**WORK TO COMPLETE:**
Every line with "Hrest" in it must be copied from the data.

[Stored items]

(** X13.  The equaliser setters merge band by band: a band the patch gives
    is set, a band it omits keeps its value, and the deck's other properties
    and the other deck are kept. *)
Theorem setDeckAEQ_merge (eq : PartialEQ) (s : DJStoreState) :
  high (eq_ (deckA (setDeckAEQ eq s))) = over (p_high eq) (high (eq_ (deckA s))) /\
  mid (eq_ (deckA (setDeckAEQ eq s))) = over (p_mid eq) (mid (eq_ (deckA s))) /\
  low (eq_ (deckA (setDeckAEQ eq s))) = over (p_low eq) (low (eq_ (deckA s))) /\
  setDeckAEQ eq (setDeckAEQ eq s) = setDeckAEQ eq s /\
  deckWithEQ (deckA (setDeckAEQ eq s)) (eq_ (deckA s)) = deckA s /\
  deckB (setDeckAEQ eq s) = deckB s.
Proof.
  destruct s as [cv cc dA dB m ae mc]. destruct dA as [? ? ? ? ? e ? ? ? ? ? ?].
  destruct e, eq as [h mi l].
  unfold setDeckAEQ, withDeckA, deckWithEQ, spreadEQ. cbn.
  rewrite !over_idem. repeat split; reflexivity.
Qed.

End StoreFacts.

(** ** The sync protocol *)

Section ProtocolFacts.
Import JS Crossfader Sync Store Views Channel.

(** X14.  A [FULL_STATE] resynchronises a receiver whatever it missed or
    held before: the history up to a [FULL_STATE] is irrelevant, and right
    after it the mirrored state is its payload. *)
Theorem full_state_resynchronises
    (before after : list BroadcastMessage)
    (snapshot init init' : gmap string JsValue) :
  receive (before ++ [FULL_STATE snapshot]) init = snapshot /\
  receive (before ++ FULL_STATE snapshot :: after) init
    = receive after snapshot /\
  receive (before ++ FULL_STATE snapshot :: after) init
    = receive (FULL_STATE snapshot :: after) init'.
Proof.
  unfold receive. rewrite !fold_left_app. cbn [fold_left handleBroadcastMessage].
  repeat split; reflexivity.
Qed.

(** X15.  [STATE_UPDATE]s compose by merging their patches, the later patch
    winning on a shared property; the empty patch is a no-op, and delivering
    a message twice is delivering it once. *)
Theorem state_update_composes
    (p1 p2 : gmap string JsValue) (m : BroadcastMessage)
    (state : gmap string JsValue) :
  handleBroadcastMessage (STATE_UPDATE p2)
      (handleBroadcastMessage (STATE_UPDATE p1) state)
    = handleBroadcastMessage (STATE_UPDATE (spread p1 p2)) state /\
  handleBroadcastMessage (STATE_UPDATE ∅) state = state /\
  handleBroadcastMessage m (handleBroadcastMessage m state)
    = handleBroadcastMessage m state.
Proof.
  unfold handleBroadcastMessage, spread. repeat split.
  - apply (assoc_L (∪)).
  - apply (left_id_L ∅ (∪)).
  - destruct m as [p|p]; [|reflexivity].
    rewrite (assoc_L (∪)). rewrite (idemp_L (∪)). reflexivity.
Qed.
(** The values the readout is given while SplitPDF loads a document the
    reader opened: one per rendered page, then 0. *)
Lemma split_load_progress_run (st : St SplitPDF.State) (f : File) (n : Z) :
  type f = "application/pdf"%string ->
  Browser.size f <= SplitPDF.MAX_SIZE ->
  getDocument L f = Some n ->
  let st' := exec (SplitPDF.handleFileChange fl L (Some f)) st in
  exists k : nat,
    (k <= Z.to_nat (Z.min n 50))%nat /\
    progressValues (log (world st')) =
    progressValues (log (world st)) ++ shares fl k 0 (Z.min n 50) 100 ++ [0] /\
    (SplitPDF.error (ui st') = None -> k = Z.to_nat (Z.min n 50)).
Proof.
  intros Ht Hs Hload. destruct st as [c w].
  unfold SplitPDF.handleFileChange, exec. rewrite Ht.
  change (negb (String.eqb "application/pdf" "application/pdf")) with false.
  cbv iota.
  destruct (Browser.size f >? SplitPDF.MAX_SIZE) eqn:E.
  { rewrite Z.gtb_ltb in E. apply Z.ltb_lt in E. lia. }
  unfold tryFinally, tryCatch, bind.
  cbn -[SplitPDF.thumbLoop Z.min]. rewrite Hload.
  cbn -[SplitPDF.thumbLoop Z.min].
  match goal with
  | |- context [SplitPDF.thumbLoop fl L f ?a ?b ?d ?e ?s] =>
      destruct (SplitPDF.thumbLoop fl L f a b d e s) as [r st2] eqn:Erun
  end.
  apply split_thumbLoop_run in Erun.
  destruct Erun as [[_ [_ [H7 _]]] [ts [Hk [_ [Hp Hr]]]]].
  cbn -[Z.min] in H7, Hp. rewrite !progressValues_app in Hp.
  cbn -[Z.min] in Hp. rewrite ?app_nil_r in Hp.
  exists (List.length ts). split; [exact Hk|].
  destruct r as [th|].
  - destruct Hr as [Hn _]. cbn -[Z.min].
    rewrite !progressValues_app. cbn -[Z.min].
    rewrite ?app_nil_r, Hp, <- ?app_assoc.
    split; [reflexivity|]. intros _. exact Hn.
  - cbn -[Z.min].
    rewrite !progressValues_app. cbn -[Z.min].
    rewrite ?app_nil_r, Hp, <- ?app_assoc.
    split; [reflexivity|]. intros Hc. discriminate Hc.
Qed.

End LoadProgress.

(** X25. While SplitPDF loads a document, the progress readout never
    goes back before the final reset. For a PDF of at most 100 MB that
    the reader opens, the values reported are one per rendered page, at
    most 50 of them, each between 0 and 100 and none below the one
    before, followed by the 0 of the reset. When every thumbnail was
    rendered (no error is set) and the document has a page, the last
    value before the reset is 100. *)
Theorem load_progress_rises_then_resets
    (fl : Q -> Q) (Hfl : JS.Rounding fl) (L : Browser.Libs)
    (st : Browser.St SplitPDF.State) (f : Browser.File) (n : Z) :
  Browser.type f = "application/pdf"%string ->
  Browser.size f <= SplitPDF.MAX_SIZE ->
  Browser.getDocument L f = Some n ->
  let st' := Eff.exec (SplitPDF.handleFileChange fl L (Some f)) st in
  exists vs : list Z,
    Spec.progressValues (Browser.log (Browser.world st'))
    = Spec.progressValues (Browser.log (Browser.world st)) ++ vs ++ [0] /\
    Spec.nondecreasing vs /\
    Forall (fun v => 0 <= v <= 100) vs /\
    (List.length vs <= 50)%nat /\
    (SplitPDF.error (Browser.ui st') = None -> 1 <= n ->
     last vs 0 = 100 /\ List.length vs = Z.to_nat (Z.min n 50)).
Proof.
  intros Ht Hs Hload st'.
  destruct (split_load_progress_run fl L st f n Ht Hs Hload)
    as [k [Hk [Hp Hdone]]].
  fold st' in Hp, Hdone.
  exists (Spec.shares fl k 0 (Z.min n 50) 100).
  split; [exact Hp|].
  rewrite shares_length.
  destruct k as [|k'].
  - cbn. split; [exact I|]. split; [constructor|]. split; [lia|].
    intros He Hn. specialize (Hdone He). lia.
  - change 100%Q with (inject_Z 100).
    destruct (shares_props fl Hfl 100 (Z.min n 50) (S k') 0
                ltac:(lia) ltac:(lia) ltac:(lia)) as [Hnd [Hin Hlast]].
    split; [exact Hnd|]. split.
    + apply Forall_forall. intros v Hv. destruct (Hin v Hv) as [[_ H1] H2]. lia.
    + split; [lia|]. intros He Hn. specialize (Hdone He).
      split; [apply Hlast; [discriminate|lia]|exact Hdone].
Qed.

Lemma load_progress_rises_then_resets_witness :
  Browser.getDocument Sample.libs Sample.report = Some 5 /\
  exists vs : list Z,
    Spec.progressValues (Browser.log (Browser.world Sample.splitLoaded))
    = vs ++ [0] /\ Spec.nondecreasing vs.
Proof.
  assert (H1 : Browser.type Sample.report = "application/pdf"%string)
    by reflexivity.
  assert (H2 : Browser.size Sample.report <= SplitPDF.MAX_SIZE)
    by (vm_compute; discriminate).
  assert (H3 : Browser.getDocument Sample.libs Sample.report = Some 5)
    by (vm_compute; reflexivity).
  split; [exact H3|].
  destruct (load_progress_rises_then_resets Sample.exact exact_rounding
              Sample.libs Sample.split0 Sample.report 5 H1 H2 H3)
    as [vs [Hp [Hnd _]]].
  exists vs. split; [exact Hp|exact Hnd].
Defined.
(** The log is only ever extended. *)
Lemma exec_log {A : Type} (p : prog A) :
  forall w log,
    exec h p w log =
    mkOutcome (final (exec h p w [])) (log ++ trace (exec h p w [])) (result (exec h p w [])).
Proof.
  induction p as [a | e | X c k IH]; intros w log; cbn.
  - now rewrite app_nil_r.
  - now rewrite app_nil_r.
  - destruct (h X c w) as [w' r].
    rewrite (IH r w' (log ++ _)), (IH r w' [_]). cbn.
    now rewrite <- app_assoc.
Qed.


(** A run that made no store call left untouched whatever the other calls
    leave untouched. *)
Lemma exec_frame {A K : Type} (kb : W -> K) (p : prog A) :
  (forall X (c : call X) w, is_store_call c = false -> kb (fst (h X c w)) = kb w) ->
  forall w, no_store_call (trace (exec h p w [])) -> kb (final (exec h p w [])) = kb w.
Proof.
  intros Hframe.
  induction p as [a | e | X c k IH]; intros w; cbn; try reflexivity.
  destruct (h X c w) as [w' r] eqn:Hh. rewrite exec_log. cbn.
  intros Hno. apply Forall_cons_iff in Hno as [Hc Hrest]. cbn in Hc.
  rewrite (IH r w' Hrest).
  specialize (Hframe X c w Hc). now rewrite Hh in Hframe.
Qed.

**EXPECTED ANSWER:**
  intros Hno. apply Forall_cons_iff in Hno as [Hc Hrest]. cbn in Hc.
  rewrite (IH r w' Hrest).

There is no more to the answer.